DR. SCANLON: Can we make a decision by December 10th on whether or not we are going to have a meeting besides the breakout session? I would propose that we try to do a little bit of what we talked about today and then make a decision on whether we want to have more than a breakout session at the February meeting. I wouldn’t want to make a decision right now that we want to have a half a day at the February meeting. I would like a strong statement of what we are going to do and we will make a decision by December 10th.
MS. GREENBERG: I agree with Debbie that part of our strategy has to include how we are going to — I think we have pretty much agreed we are not having any big hearings. That was very helpful. But how are we going to use this time until February? How are we going to use the February meeting, all of that. Then how the other subcommittee is going to use their time.
DR. SCANLON: Those who have been a participant in the quality letter know that you can have a lot of meetings without anybody coming to together.
DR. MIDDLETON: Which actually led to some cycles that weren’t always productive.
DR. SCANLON: I know. But it is like there was a lot going on. There is the question of could those cycles have been avoided?

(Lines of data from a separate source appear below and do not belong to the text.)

(** Derived run ids have one spelling: an id parses to given parts exactly when
    it is the canonical spelling of well-formed parts, so no two ids of the namespace name
    one execution, replay or fork. *)
Theorem derived_id_canonical (a : string) (p : derived_parts) :
  parseDerivedRunId a = Some p ↔ parts_ok p ∧ a = spelling p.
Proof.
  split; [apply parse_sound|]. intros [H ->]. by apply parse_spelling.
Qed.

(** The counted siblings of a derived run parse back to their number and to
    their base, and are never confused with one another: an execution number is at least
    2, a fork number at least 1, and a base that already carries an axis is refused. *)
Theorem sibling_ids_roundtrip (base a : string) (n : N) :
  (executionRunId base n = Ok a →
    derivedRunIdBase a = Some base ∧ (2 ≤ n)%N ∧ parseDerivedRunId base = Some (DerivedParts (dp_digest (default (DerivedParts "" None None None) (parseDerivedRunId a))) None None None) ∧
    (dp_execution <$> parseDerivedRunId a) = Some (Some n)) ∧
  (forkRunId base n = Ok a →
    derivedRunIdBase a = Some base ∧ (1 ≤ n)%N ∧ (dp_fork <$> parseDerivedRunId a) = Some (Some n)) ∧
  (has_axis base = true → executionRunId base n = Err BaseHasAxis ∧ forkRunId base n = Err BaseHasAxis).
Proof.
  assert (Hbase : has_axis base = false → isDerivedRunId base = true →
            ∃ d, digest_ok d ∧ base = DERIVED_RUN_ID_PREFIX +:+ d).
  { unfold isDerivedRunId, has_axis. intros Hax Hd.
    destruct (parseDerivedRunId base) as [[d e r f]|] eqn:Hp; [|done].
    apply parse_sound in Hp as [[Hok Hx] ->]. exists d. split; [done|].
    unfold spelling, axis_text in *. cbn [dp_execution dp_replaySeq dp_fork dp_digest] in *.
    unfold has_char in Hax. rewrite !str_exists_app, !orb_false_iff in Hax. destruct Hax as (_ & _ & Hax).
    destruct e, r, f; try discriminate Hax; by rewrite str_app_nil_r. }
  unfold executionRunId, forkRunId. split_and!.
  - destruct (has_axis base) eqn:Hax; [done|]. destruct (isDerivedRunId base) eqn:Hd; [|done]. cbn [negb].
    destruct (N.ltb_spec n 2) as [|Hn]; [done|]. intros Ha.
    destruct (Hbase eq_refl eq_refl) as (d & Hok & ->).
    assert (Hp : parseDerivedRunId a = Some (DerivedParts d (Some n) None None)).
    { apply (f_equal (λ o, match o with Ok x => x | Err _ => "" end)) in Ha. cbn beta iota in Ha.
      rewrite <- Ha, str_app_assoc. by apply (parse_spelling (DerivedParts d (Some n) None None)). }
    unfold derivedRunIdBase. rewrite Hp. simpl. split_and!; [done..| |done].
    pose proof (parse_spelling (DerivedParts d None None None)) as H. unfold spelling, axis_text in H. simpl in H.
    rewrite str_app_nil_r in H. by apply H.
  - destruct (has_axis base) eqn:Hax; [done|]. destruct (isDerivedRunId base) eqn:Hd; [|done]. cbn [negb].
    destruct (N.ltb_spec n 1) as [|Hn]; [done|]. intros Ha.
    destruct (Hbase eq_refl eq_refl) as (d & Hok & ->).
    assert (Hp : parseDerivedRunId a = Some (DerivedParts d None None (Some n))).
    { apply (f_equal (λ o, match o with Ok x => x | Err _ => "" end)) in Ha. cbn beta iota in Ha.
      rewrite <- Ha, str_app_assoc. by apply (parse_spelling (DerivedParts d None None (Some n))). }
    unfold derivedRunIdBase. rewrite Hp. done.
  - by intros ->.
Qed.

I don’t know.
DR. HORNBROOK: Blackford’s notion about the geopolitical. You think about the peanut scandal and the quality of food and where that food went. If you could link all those peanuts to places in space, the eat local movement, and then you need to link local food to the soil toxicity and soil reports from the Agriculture Department Department. You need to go to the health departments and get the sanitation reports, the restaurant safety reports. Who is failing? And put those again on a grid, put all that together. You haven’t talked to any individual patient who went into a restaurant but you know the distribution of dysentery and diarrheal diseases and you know where the restaurant is.

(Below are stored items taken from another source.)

(* ===== verification/Format.v ===== *)
(** * Format: versioned journal records

    Models [packages/durable/src/format.ts]: the version stamp of written records,
    the upgrader of version 1 (AI SDK v5 shapes) to version 2, and [upgradeFormat],
    which every read of a versioned record goes through.  Records are values of
    [Hash.js]; the registry of upgraders is a finite map from versions. *)

From S2P Require Import Prelude JsMap Json Hash.

(** ** Reading a property *)

Abbreviation fields := (list (string * js)) (only parsing).

Definition prop (v : js) (name : string) : js :=
  match v with JObj l => default JUndef (mget name l) | _ => JUndef end.

(** [typeof v === 'object']. *)
Definition is_object (v : js) : bool :=
  match v with
  | JUndef | JOpaque _ | JBool _ | JNum _ | JNonFinite _ | JBigInt _ | JStr _ => false
  | _ => true
  end.

Definition js_truthy (v : js) : bool :=
  match v with
  | JUndef | JNull => false
  | JBool b => b
  | JNum z | JBigInt z => negb (Z.eqb z 0)
  | JNonFinite t => negb (String.eqb t "NaN")
  | JStr s => negb (String.eqb s "")
  | _ => true
  end.

(** [v ?? undefined]. *)
Definition nullish (v : js) : js := match v with JNull => JUndef | _ => v end.

Inductive format_error :=
| WrittenByNewer (ver : js)
| NoUpgrader (ver : js).

Definition JOURNAL_FORMAT_VERSION : Z := 2.

Definition upgrader : Type := fields → outcome format_error fields.

Definition stampFormat (value : fields) : fields := mset "_v" (JNum JOURNAL_FORMAT_VERSION) value.

(** [typeof rec._v === 'number' ? rec._v : d]. *)
Definition version_of (rec : fields) (d : js) : js :=
  match mget "_v" rec with
  | Some (JNum z) => JNum z
  | Some (JNonFinite t) => JNonFinite t
  | _ => d
  end.

Definition ver_gt (v : js) (target : Z) : bool :=
  match v with
  | JNum z => (target <? z)%Z
  | JNonFinite t => String.eqb t "Infinity"
  | _ => false
  end.

Definition ver_lt (v : js) (target : Z) : bool :=
  match v with
  | JNum z => (z <? target)%Z
  | JNonFinite t => String.eqb t "-Infinity"
  | _ => false
  end.

Definition next_version (v : js) : js :=
  match v with JNum z => JNum (z + 1) | _ => v end.

Definition find_upgrader (ups : list (Z * upgrader)) (v : js) : option upgrader :=
  match v with
  | JNum z => snd <$> List.find (λ p, Z.eqb (fst p) z) ups
  | _ => None
  end.

(** The [while] loop, with fuel. *)
Fixpoint upgrade_loop (fuel : nat) (ups : list (Z * upgrader)) (target : Z) (rec : fields) (ver : js)
    : option (outcome format_error fields) :=
  if ver_lt ver target then
    match find_upgrader ups ver with
    | None => Some (Err (NoUpgrader ver))
    | Some up =>
        match fuel with
        | 0 => None
        | S n =>
            match up rec with
            | Err e => Some (Err e)
            | Ok rec' => upgrade_loop n ups target rec' (version_of rec' (next_version ver))
            end
        end
    end
  else Some (Ok rec).

Definition strip_version (rec : fields) : fields := if mhas "_v" rec then mdel "_v" rec else rec.

Definition upgradeFormat (fuel : nat) (ups : list (Z * upgrader)) (target : Z) (value : js)
    : option (outcome format_error js) :=
  match value with
  | JObj rec =>
      let ver := version_of rec (JNum 1) in
      if ver_gt ver target then Some (Err (WrittenByNewer ver))
      else
        match upgrade_loop fuel ups target rec ver with
        | None => None
        | Some (Err e) => Some (Err e)
        | Some (Ok rec') => Some (Ok (JObj (strip_version rec')))
        end
  | _ => Some (Ok value)
  end.

(** ** The registered upgrader of version 1 *)

Definition upgrade_usage (u : js) (out : fields) : fields :=
  if js_truthy u && negb (is_object (prop u "inputTokens")) then
    mset "usage"
      (JObj [("inputTokens", JObj [("total", nullish (prop u "inputTokens")); ("noCache", JUndef);
                                   ("cacheRead", nullish (prop u "cachedInputTokens")); ("cacheWrite", JUndef)]);
             ("outputTokens", JObj [("total", nullish (prop u "outputTokens")); ("text", JUndef);
                                    ("reasoning", JUndef)])]) out
  else out.

Definition upgrade_finish (f : js) (out : fields) : fields :=
  match f with
  | JStr s => mset "finishReason" (JObj [("unified", JStr s); ("raw", JStr s)]) out
  | _ => out
  end.

(** A part that goes through [upgradeFormat] once more: an object of type ['finish']. *)
Definition finish_part (part : js) : option fields :=
  match part with
  | JObj l => match prop part "type" with
              | JStr t => if String.eqb t "finish" then Some l else None
              | _ => None
              end
  | _ => None
  end.

(** Nested [parts] are upgraded [fuel] levels deep: enough for any value of at most
    that depth. *)
Fixpoint upgrade_v1 (fuel : nat) (rec : fields) : outcome format_error fields :=
  let out0 := mset "_v" (JNum 2) rec in
  let out1 := upgrade_usage (default JUndef (mget "usage" rec)) out0 in
  let out2 := upgrade_finish (default JUndef (mget "finishReason" rec)) out1 in
  match default JUndef (mget "parts" rec) with
  | JArr parts =>
      let part_up part :=
        match finish_part part with
        | None => Ok part
        | Some l =>
            match fuel with
            | 0 => Ok part
            | S n =>
                (* [upgradeFormat({ ...part, _v: 1 }, undefined, 2)], one turn of its loop *)
                match upgrade_v1 n (mset "_v" (JNum 1) l) with
                | Ok r => Ok (JObj (strip_version r))
                | Err e => Err e
                end
            end
        end in
      let fix go ps := match ps with
                       | [] => Ok []
                       | p :: ps' => match part_up p, go ps' with
                                     | Ok q, Ok qs => Ok (q :: qs)
                                     | Err e, _ | _, Err e => Err e
                                     end
                       end in
      match go parts with
      | Ok ps => Ok (mset "parts" (JArr ps) out2)
      | Err e => Err e
      end
  | _ => Ok out2
  end.

Definition builtin_upgraders (depth : nat) : list (Z * upgrader) := [(1%Z, upgrade_v1 depth)].

(** ** Lemmas *)

Lemma mset_mdel_fresh {A} k (v : A) l : mget k l = None → mdel k (mset k v l) = l.
Proof.
  induction l as [|[k' w] l IH]; simpl; [by rewrite String.eqb_refl|].
  destruct (String.eqb_spec k k') as [->|Hne]; [done|]. intros H. simpl.
  destruct (String.eqb_spec k k'); [done|]. by rewrite IH.
Qed.

Lemma version_of_stamp rec d : version_of (stampFormat rec) d = JNum 2.
Proof. unfold version_of, stampFormat. by rewrite mget_mset. Qed.

(** An upgrader that advances: whatever it returns reads as a higher version. *)
Definition advances (ups : list (Z * upgrader)) : Prop :=
  ∀ z up rec rec', (z, up) ∈ ups → up rec = Ok rec' →
    match version_of rec' (JNum (z + 1)) with JNum z' => (z < z')%Z | JNonFinite t => t ≠ "-Infinity" | _ => False end.

Lemma find_upgrader_in ups z up : find_upgrader ups (JNum z) = Some up → (z, up) ∈ ups.
Proof.
  unfold find_upgrader. destruct (List.find _ ups) as [[z' up']|] eqn:H; [|done]. intros [= ->].
  apply List.find_some in H as [Hin Hz]. simpl in Hz. apply Z.eqb_eq in Hz as ->. by apply list_elem_of_In.
Qed.

Lemma version_of_number rec d : (∃ z, d = JNum z) → (∃ z, version_of rec d = JNum z) ∨ ∃ t, version_of rec d = JNonFinite t.
Proof. intros [z ->]. unfold version_of. destruct (mget "_v" rec) as [[]|]; eauto. Qed.

Lemma upgrade_loop_total ups target fuel rec ver :
  advances ups →
  match ver with JNum z => (target - z ≤ Z.of_nat fuel)%Z | JNonFinite _ => True | _ => False end →
  is_Some (upgrade_loop fuel ups target rec ver).
Proof.
  intros Hadv. revert rec ver. induction fuel as [|n IH]; intros rec ver Hver; simpl;
    destruct (ver_lt ver target) eqn:Hlt; try (by eexists);
    destruct (find_upgrader ups ver) as [up|] eqn:Hup; try (by eexists).
  - destruct ver; try done; simpl in Hlt; bool_to_prop; lia.
  - destruct (up rec) as [rec'|e] eqn:Hrec; [|by eexists].
    apply IH. destruct ver as [| | | |z|t| | | | | | | | | | |]; try done.
    simpl in Hlt. bool_to_prop. simpl.
    specialize (Hadv z up rec rec' (find_upgrader_in _ _ _ Hup) Hrec).
    destruct (version_of rec' (JNum (z + 1))); try done. lia.
Qed.

(** ** Properties *)

(** Reading a versioned record terminates: as long as every registered upgrader
    raises the version it was given (or leaves the stamp out), fuel for the distance to
    the target version decides every read, whatever the record. *)
Theorem upgradeFormat_terminates (ups : list (Z * upgrader)) (target : Z) (value : js) :
  advances ups →
  ∃ fuel, is_Some (upgradeFormat fuel ups target value).
Proof.
  intros Hadv. destruct value as [ |t| |b|z|t|z|s|o|s f|h|l|l|l|r|l|rec]; try (by exists 0; eexists).
  assert (Hv : (∃ z, version_of rec (JNum 1) = JNum z) ∨ ∃ t, version_of rec (JNum 1) = JNonFinite t)
    by (apply version_of_number; eauto).
  exists (match version_of rec (JNum 1) with JNum z => Z.to_nat (target - z) | _ => 0 end).
  unfold upgradeFormat. destruct (ver_gt _ _); [by eexists|].
  destruct (upgrade_loop_total ups target
              (match version_of rec (JNum 1) with JNum z => Z.to_nat (target - z) | _ => 0 end)
              rec (version_of rec (JNum 1)) Hadv) as [o Ho].
  - destruct Hv as [[z ->]|[t ->]]; [lia|done].
  - rewrite Ho. destruct o; by eexists.
Qed.

(** What was written is what is read: a record stamped on write comes back from
    [upgradeFormat] without its stamp and otherwise unchanged, through no upgrader. *)
Theorem stamp_upgrade_roundtrip (ups : list (Z * upgrader)) (rec : fields) :
  mget "_v" rec = None →
  upgradeFormat 0 ups JOURNAL_FORMAT_VERSION (JObj (stampFormat rec)) = Some (Ok (JObj rec)).
Proof.
  intros Hrec. unfold upgradeFormat. rewrite version_of_stamp. simpl.
  unfold strip_version, mhas, stampFormat. rewrite mget_mset. by rewrite mset_mdel_fresh.
Qed.

(** What [upgradeFormat] returns for the other versions. *)
Definition upgraded_usage (u : js) : js :=
  JObj [("inputTokens", JObj [("total", nullish (prop u "inputTokens")); ("noCache", JUndef);
                              ("cacheRead", nullish (prop u "cachedInputTokens")); ("cacheWrite", JUndef)]);
        ("outputTokens", JObj [("total", nullish (prop u "outputTokens")); ("text", JUndef); ("reasoning", JUndef)])].

(** A version 1 record without nested parts reads as version 2: the flat usage
    becomes nested with the same totals, a text finish reason becomes a pair, every other
    field is unchanged and the stamp is gone; a usage that is already nested is left as
    it is.  A record of a newer version is refused, and so is a gap in the chain. *)
Theorem upgradeFormat_v1 (depth : nat) (rec : fields) :
  map_wf rec → mget "_v" rec = None → mget "parts" rec = None →
  ∃ out, upgradeFormat 1 (builtin_upgraders depth) 2 (JObj rec) = Some (Ok (JObj out)) ∧
    mget "_v" out = None ∧
    (∀ k, k ≠ "usage" → k ≠ "finishReason" → mget k out = mget k rec) ∧
    (∀ u, mget "usage" rec = Some u →
       mget "usage" out = Some (if js_truthy u && negb (is_object (prop u "inputTokens"))
                                then upgraded_usage u else u)) ∧
    (∀ s, mget "finishReason" rec = Some (JStr s) →
       mget "finishReason" out = Some (JObj [("unified", JStr s); ("raw", JStr s)])) ∧
    (∀ v, (2 < v)%Z → upgradeFormat 1 (builtin_upgraders depth) 2 (JObj (mset "_v" (JNum v) rec))
                      = Some (Err (WrittenByNewer (JNum v)))) ∧
    (∀ v, (v < 2)%Z → v ≠ 1%Z → upgradeFormat 1 (builtin_upgraders depth) 2 (JObj (mset "_v" (JNum v) rec))
                      = Some (Err (NoUpgrader (JNum v)))).
Proof.
  intros Hwf Hv Hp.
  set (out2 := upgrade_finish (default JUndef (mget "finishReason" rec))
                 (upgrade_usage (default JUndef (mget "usage" rec)) (mset "_v" (JNum 2) rec))).
  assert (Hup : upgrade_v1 depth rec = Ok out2).
  { destruct depth; cbn [upgrade_v1]; rewrite Hp; done. }
  assert (Hget : ∀ k, k ≠ "usage" → k ≠ "finishReason" → mget k out2 = mget k (mset "_v" (JNum 2) rec)).
  { intros k H1 H2. unfold out2, upgrade_finish, upgrade_usage.
    destruct (default JUndef (mget "finishReason" rec)); repeat case_goal; by map_simpl. }
  assert (Hv2 : mget "_v" out2 = Some (JNum 2)) by (rewrite Hget by done; apply mget_mset).
  assert (Hne : ∀ k, k ≠ "_v" → mget k (mdel "_v" out2) = mget k out2) by (intros; by apply mget_mdel_ne).
  exists (mdel "_v" out2). split_and!.
  - unfold upgradeFormat, version_of. rewrite Hv. cbn -[upgrade_v1 mset mdel mget]. rewrite Hup.
    unfold version_of. rewrite Hv2. cbn -[upgrade_v1 mset mdel mget].
    unfold strip_version. by rewrite (mhas_mget _ _ _ Hv2).
  - apply mget_mdel. unfold out2, upgrade_finish, upgrade_usage.
    destruct (default JUndef (mget "finishReason" rec)); repeat case_goal; auto using map_wf_mset.
  - intros k H1 H2. destruct (decide (k = "_v")) as [->|Hk].
    + rewrite Hv. apply mget_mdel. unfold out2, upgrade_finish, upgrade_usage.
      destruct (default JUndef (mget "finishReason" rec)); repeat case_goal; auto using map_wf_mset.
    + rewrite Hne, Hget by done. by map_simpl.
  - intros u Hu. rewrite Hne by done. unfold out2, upgrade_finish. rewrite Hu. simpl.
    unfold upgrade_usage.
    destruct (default JUndef (mget "finishReason" rec)); destruct (js_truthy u && negb (is_object (prop u "inputTokens")));
      by map_simpl.
  - intros s Hs. rewrite Hne by done. unfold out2, upgrade_finish. rewrite Hs. simpl. by map_simpl.
  - intros v Hlt. unfold upgradeFormat, version_of. rewrite mget_mset. simpl.
    by rewrite (proj2 (Z.ltb_lt 2 v)).
  - intros v Hlt Hne1. unfold upgradeFormat, version_of. rewrite mget_mset. cbn -[Z.eqb Z.ltb upgrade_v1].
    rewrite (proj2 (Z.ltb_ge 2 v)) by lia. rewrite (proj2 (Z.ltb_lt v 2)) by lia.
    by rewrite (proj2 (Z.eqb_neq 1 v)) by congruence.
Qed.

(** ** Examples *)

Definition v1_record : fields :=
  [("text", JStr "hi"); ("usage", JObj [("inputTokens", JNum 12); ("outputTokens", JNum 3)]); ("finishReason", JStr "stop")].

Lemma upgradeFormat_terminates_witness :
  ∃ fuel, is_Some (upgradeFormat fuel [(0%Z, λ r, Ok (mset "_v" (JNum 1) r))] 2 (JObj [("_v", JNum 0)])).
Proof.
  apply upgradeFormat_terminates. intros z up rec rec' Hin H.
  apply list_elem_of_singleton in Hin. injection Hin as -> ->.
  apply (f_equal (λ o, match o with Ok x => x | Err _ => [] end)) in H. cbn beta iota in H.
  rewrite <- H. unfold version_of. rewrite mget_mset. reflexivity.
Defined.

Lemma stamp_upgrade_roundtrip_witness :
  upgradeFormat 0 (builtin_upgraders 2) JOURNAL_FORMAT_VERSION (JObj (stampFormat v1_record)) = Some (Ok (JObj v1_record)).
Proof. apply stamp_upgrade_roundtrip. reflexivity. Defined.

Lemma upgradeFormat_v1_witness :
  ∃ out, upgradeFormat 1 (builtin_upgraders 2) 2 (JObj v1_record) = Some (Ok (JObj out)) ∧
    mget "text" out = Some (JStr "hi").
Proof.
  destruct (upgradeFormat_v1 2 v1_record) as (out & H & _ & Hk & _).
  - apply (bool_decide_unpack _). vm_compute. exact I.
  - reflexivity.
  - reflexivity.
  - exists out. split; [exact H|]. rewrite Hk; [reflexivity|discriminate..].
Defined.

DR. MIDDLETON: You know what might be a little bit fun at some point? I don’t know when or where, but just to may get some of the real wizards from some of the other industries — Wal-Mart knows where the truck is on the road, what parcels are in it, and if sales occur more over here they send it over there. Real time analytic stuff.
DR. GREEN: Coke and Pepsi know more about their clients by far than any health person.
DR. SCANLON: I put the wrong expiration date on an Internet purchase three weeks ago. In five minutes my phone was ringing saying someone is trying to use your credit card. This is what is possible.
MS. GREENBERG: I thought they would just reject the entry.
DR. SCANLON: They rejected the entry, but on top of that —
MR. RODGERS: Do you know why they spend money to do that? Because you are not going to be liable for that cost.
Scan: I know.
MR. RODGERS: And that is what we have to tell them. You are going to be liable for that cost — health plan, medical —
DR. SCANLON: The payer, in not having that information is liable. Well, thank you very much.